EXERCISE DIRECTIONS: Look below for the line that has "destruct Hev as". Set down the lines from there through the line that has "events in, if", exactly as written.

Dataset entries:
====

Lemma batch_accounted_witness :
  let w := (demo_ingest [demo_event "e1" 3 "open"] (world_of demo_db)).2 in
  let evs := [demo_event "e3" 9 "open"; demo_event "e1" 3 "open"; demo_event "e2" 7 "resolve";
              demo_event "e2" 7 "resolve"; demo_event "" 11 "open"] in
  ∃ st b, (demo_ingest evs w).1 = Ok (Reply st b) ∧ vp_accepted b = ["e3"; "e2"]%string ∧
    vp_duplicates b = ["e1"; "e2"]%string ∧ NoDup (vp_accepted b).
Proof.
  intros w evs. destruct (demo_ingest evs w) as [r w'] eqn:E.
  assert (∃ st b, (demo_ingest evs w).1 = Ok (Reply st b) ∧ vp_accepted b = ["e3"; "e2"]%string ∧
    vp_duplicates b = ["e1"; "e2"]%string) as (st & b & Er & H1 & H2).
  { vm_compute. eexists _, _. split; [reflexivity|]. split; reflexivity. }
  rewrite E in Er. cbn in Er. subst r. exists st, b. split_and!; [done..|].
  destruct (batch_accounted (HE := demo_env) (SS := merge_slice_sort) demo_source (demo_batch evs) w st b w' E)
    as (_ & H & _). exact H.
Defined.

(** Replay is idempotent.  A batch of which every event is on record already (because
    the answer to its first delivery was lost), or is invalid, changes no event, message,
    fault or pending resolve, whatever else it lists; nothing of it is accepted. *)
Theorem batch_replay `{HE : HubEnv} `{SS : SliceSort} src req w st b w'
    (Hrun : handleIngestEvents src req w = (Ok (Reply st b), w'))
    (Hhb : ¬ heartbeat_open (s_ID src) (w_db w))
    (Hknown : ∀ ev, ev ∈ ier_Events req →
      (s_ID src, ep_EventID ev) ∈ (pkey <$> d_events (w_db w) : list (string * string)) ∨ invalid ev) :
  vp_accepted b = [] ∧ d_events (w_db w') = d_events (w_db w) ∧
  d_messages (w_db w') = d_messages (w_db w) ∧ d_faults (w_db w') = d_faults (w_db w) ∧
  d_pending (w_db w') = d_pending (w_db w).
Proof.
  apply events_reply_Ok in Hrun as
    (at_ & w0 & tr & last & acc & ch & w1 & Ht & _ & Htx & Ht1 & _ & -> & _).
  destruct (events_tx_Ok _ _ _ _ _ _ _ _ _ _ _ Ht Htx Ht1) as
    (cur & d1 & d2 & lo & hi & last0 & hub & _ & _ & _ & _ & Hq & Htri & Hb & -> & He & Hm & Hf & Hp & _).
  destruct (Hq Hhb) as (_ & He1 & Hm1 & Hf1 & Hp1).
  destruct (triage_answers _ _ _ _ _ Htri eq_refl) as (Hacc & _ & _).
  set (answered := ids_at _ _) in *. destruct Htri as [(rejl & Hsplit & _) _ Hval _ _ Hnew _].
  assert (tr_valid tr = []) as Hnil.
  { destruct (tr_valid tr) as [|it l] eqn:E; [done|]. exfalso.
    assert (it ∈ imap pair (ier_Events req)) as Hin by (rewrite Hsplit; left).
    assert (it.2 ∈ ier_Events req) as Hev.
    { apply elem_of_lookup_imap_1 in Hin as (i & ev & -> & Hl). by eapply list_elem_of_lookup_2. }
    destruct (Hknown _ Hev) as [Hk|Hinv].
    - apply (Hnew (ep_EventID it.2)); [left|]. by rewrite He1.
    - apply (Hval it); [left|done]. }
  assert ((sort_items (tr_valid tr)).*2 = []) as Hs.
  { rewrite Hnil. pose proof (sort_items_perm []) as Hperm. by apply Permutation_nil_r in Hperm as ->. }
  rewrite Hs in Hb. inversion Hb; subst. rewrite Hnil in Hacc. apply Permutation_nil_r in Hacc as ->.
  split_and!; [done|congruence..].
Qed.

Lemma batch_replay_witness :
  let evs := [demo_event "e3" 9 "open"; demo_event "e2" 7 "resolve"; demo_event "" 11 "open"] in
  let w := (demo_ingest evs (world_of demo_db)).2 in
  d_messages (w_db (demo_ingest evs w).2) = d_messages (w_db w).
Proof.
  intros evs w. destruct (demo_ingest evs w) as [r w'] eqn:E.
  assert (∃ st b, (demo_ingest evs w).1 = Ok (Reply st b)) as (st & b & Er) by (vm_compute; eauto).
  rewrite E in Er. cbn in Er. subst r.
  destruct (batch_replay (HE := demo_env) (SS := merge_slice_sort) demo_source (demo_batch evs) w st b w' E)
    as (_ & _ & H & _).
  - vm_compute. discriminate.
  - intros ev Hev. change (ier_Events _) with evs in Hev. unfold evs in Hev. rewrite !elem_of_cons, elem_of_nil in Hev.
    destruct Hev as [->|[->|[->|[]]]]; [left|left|right].
    + vm_compute. repeat constructor.
    + vm_compute. repeat constructor.
    + by intros w0.
  - exact H.
Defined.

(** C5: in-order delivery refines the counters of rounds.  Whatever order a batch lists its
    events in, if their sequence numbers are distinct and above everything on record for
    their keys (a late one may reopen: [Fault.late_open_of_closed_round_reopens]), and no
    heartbeat fault of the source is open (the post would resolve it, too), then every fault of
    the source ends where the accepted events, taken in sequence order, lead its counter of
    rounds; no other source's fault moves. *)
Theorem batch_refines `{HE : HubEnv} `{SS : SliceSort} src req w st b w'
    (Hulid : ulids_unique) (Hrun : handleIngestEvents src req w = (Ok (Reply st b), w'))
    (Hok : db_ok (w_db w)) (Hfresh : fresh_ulids (w_ids w) (w_db w))
    (Hhb : ¬ heartbeat_open (s_ID src) (w_db w)) (Hseq : NoDup (ep_Seq <$> ier_Events req))
    (Hord : ∀ ev k, ev ∈ ier_Events req → non_empty (ep_FaultKey ev) = Some k →
      ahead (s_ID src) k (ep_Seq ev) (w_db w)) :
  ∃ evs, evs ⊆+ ier_Events req ∧ ep_EventID <$> evs ≡ₚ vp_accepted b ∧
    StronglySorted Z.lt (ep_Seq <$> evs) ∧
    (∀ k, abs_fault (s_ID src) k (w_db w') =
      foldl (abs_event k) (abs_fault (s_ID src) k (w_db w)) evs) ∧
    (∀ s k, s ≠ s_ID src → abs_fault s k (w_db w') = abs_fault s k (w_db w)).
Proof.
  apply events_reply_Ok in Hrun as
    (at_ & w0 & tr & last & acc & ch & w1 & Ht & Hids & Htx & Ht1 & _ & -> & _).
  destruct (events_tx_Ok _ _ _ _ _ _ _ _ _ _ _ Ht Htx Ht1) as
    (cur & d1 & d2 & lo & hi & last0 & hub & Hid & Hlo & _ & _ & Hq & Htri & Hb & -> & _ & _ & Hf & _ & Hok1).
  destruct (Hq Hhb) as (_ & _ & _ & Hf1 & Hp1).
  destruct (triage_answers _ _ _ _ _ Htri eq_refl) as (Hacc & _ & _).
  destruct Htri as [(rejl & Hsplit & _) _ _ _ _ _ _].
  set (evs := (sort_items (tr_valid tr)).*2) in *.
  assert (evs ⊆+ ier_Events req) as Hsub.
  { transitivity ((imap pair (ier_Events req)).*2).
    - unfold evs. rewrite sort_items_perm. rewrite Hsplit, fmap_app. apply submseteq_inserts_r. done.
    - rewrite fmap_imap. rewrite <-(list_fmap_id (ier_Events req)) at 2. by rewrite <-(imap_const id). }
  assert (∀ s k, abs_fault s k d1 = abs_fault s k (w_db w)) as Habs1 by (intros; unfold abs_fault, find_fault; by rewrite Hf1).
  assert (∀ s k, abs_fault s k (w_db w') = abs_fault s k d2) as Habs2 by (intros; unfold abs_fault, find_fault; by rewrite Hf).
  assert (StronglySorted Z.lt (ep_Seq <$> evs)) as Hsorted.
  { apply StronglySorted_lt_NoDup.
    - unfold evs. rewrite <-list_fmap_compose. apply sort_items_sorted.
    - pose proof (fmap_submseteq ep_Seq _ _ Hsub) as Hss. apply submseteq_Permutation in Hss as [rest Hss].
      rewrite Hss in Hseq. apply NoDup_app in Hseq as [Hnd _]. exact Hnd. }
  destruct (batch_abs cur lo hi last0 evs d1 d2) as [Hthis Hother]; [done|exact Hb|auto| |done| |].
  { intros i Hi. rewrite Hf1. apply Hfresh. lia. }
  { intros ev k' Hev Hk. destruct (Hord ev k') as [H1 H2]; [by eapply elem_of_submseteq|done|].
    rewrite Hid. split; [by rewrite Hp1|]. unfold find_fault in *. by rewrite Hf1. }
  exists evs. split_and!; [done| |done|..].
  - unfold evs. rewrite <-list_fmap_compose, Hacc. apply fmap_Permutation, sort_items_perm.
  - intros k. by rewrite Habs2, <-Habs1, <-Hid, Hthis.
  - intros s k Hne. rewrite Habs2, <-Habs1. apply Hother. by rewrite Hid.
Qed.

Lemma batch_refines_witness :
  let evs := [demo_event "e2" 7 "resolve"; demo_event "e1" 3 "open"] in
  abs_fault "src_1" "disk" (w_db (demo_ingest evs (world_of demo_db)).2) = Some (1, false).
Proof.
  intros evs. set (w := world_of demo_db). destruct (demo_ingest evs w) as [r w'] eqn:E.
  assert (∃ st b, (demo_ingest evs w).1 = Ok (Reply st b) ∧ vp_accepted b = ["e2"; "e1"]%string)
    as (st & b & Er & Hb) by (vm_compute; eauto).
  rewrite E in Er. cbn in Er. subst r.
  destruct (batch_refines (HE := demo_env) (SS := merge_slice_sort) demo_source (demo_batch evs) w st b w')
    as (l & Hsub & Hacc & Hs & Habs & _); [apply demo_ulids_unique|exact E|exact demo_db_ok| | | | |].
  - intros i _ Hi. by apply elem_of_nil in Hi.
  - vm_compute. discriminate.
  - apply (bool_decide_unpack (NoDup _)). vm_compute. exact I.
  - clear E. intros ev k _ _. split; [by intros p Hp%elem_of_nil|done].
  - clear E. cbn [snd]. change "src_1"%string with (s_ID demo_source). rewrite Habs.
    assert (l ≡ₚ evs) as Hl.
    { apply submseteq_length_Permutation; [exact Hsub|].
      rewrite <-(length_fmap ep_EventID l), (Permutation_length Hacc), Hb. done. }
    symmetry in Hl. apply Permutation_length_2_inv in Hl as [->| ->]; [|vm_compute; reflexivity].
    exfalso. apply StronglySorted_inv in Hs as [_ Hs]. apply Forall_cons in Hs as [Hs _]. vm_compute in Hs. discriminate.
Defined.

(** ** Metrics *)

Section metrics.
Context `{HE : HubEnv} `{SS : SliceSort}.

(** A run on the transaction's tables, and how they move. *)
Lemma moves_Ok {A} R (m : stM World herr A) w d a w' :
  moves R m → w_tx w = Some d → m w = (Ok a, w') → ∃ d', w_tx w' = Some d' ∧ R d d'.
Proof. intros Hm Hd H. exact (Hm _ _ _ _ Hd H). Qed.

(** Writes that leave the key and the highest metrics number of every source alone. *)
Definition same_seqs (d d' : db) : Prop :=
  (λ s, (s_ID s, s_LastMetricsSeq s)) <$> d_sources d' = (λ s, (s_ID s, s_LastMetricsSeq s)) <$> d_sources d.

#[local] Instance same_seqs_preorder : PreOrder same_seqs.
Proof. split; unfold same_seqs; [by intros d|]. intros x y z ??. congruence. Qed.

====

RESPONSE TO THE EXERCISE:
    destruct Hev as [->|[->|[->|[]]]]; [left|left|right].
    + vm_compute. repeat constructor.
    + vm_compute. repeat constructor.
    + by intros w0.
  - exact H.
Defined.

(** C5: in-order delivery refines the counters of rounds.  Whatever order a batch lists its
    events in, if their sequence numbers are distinct and above everything on record for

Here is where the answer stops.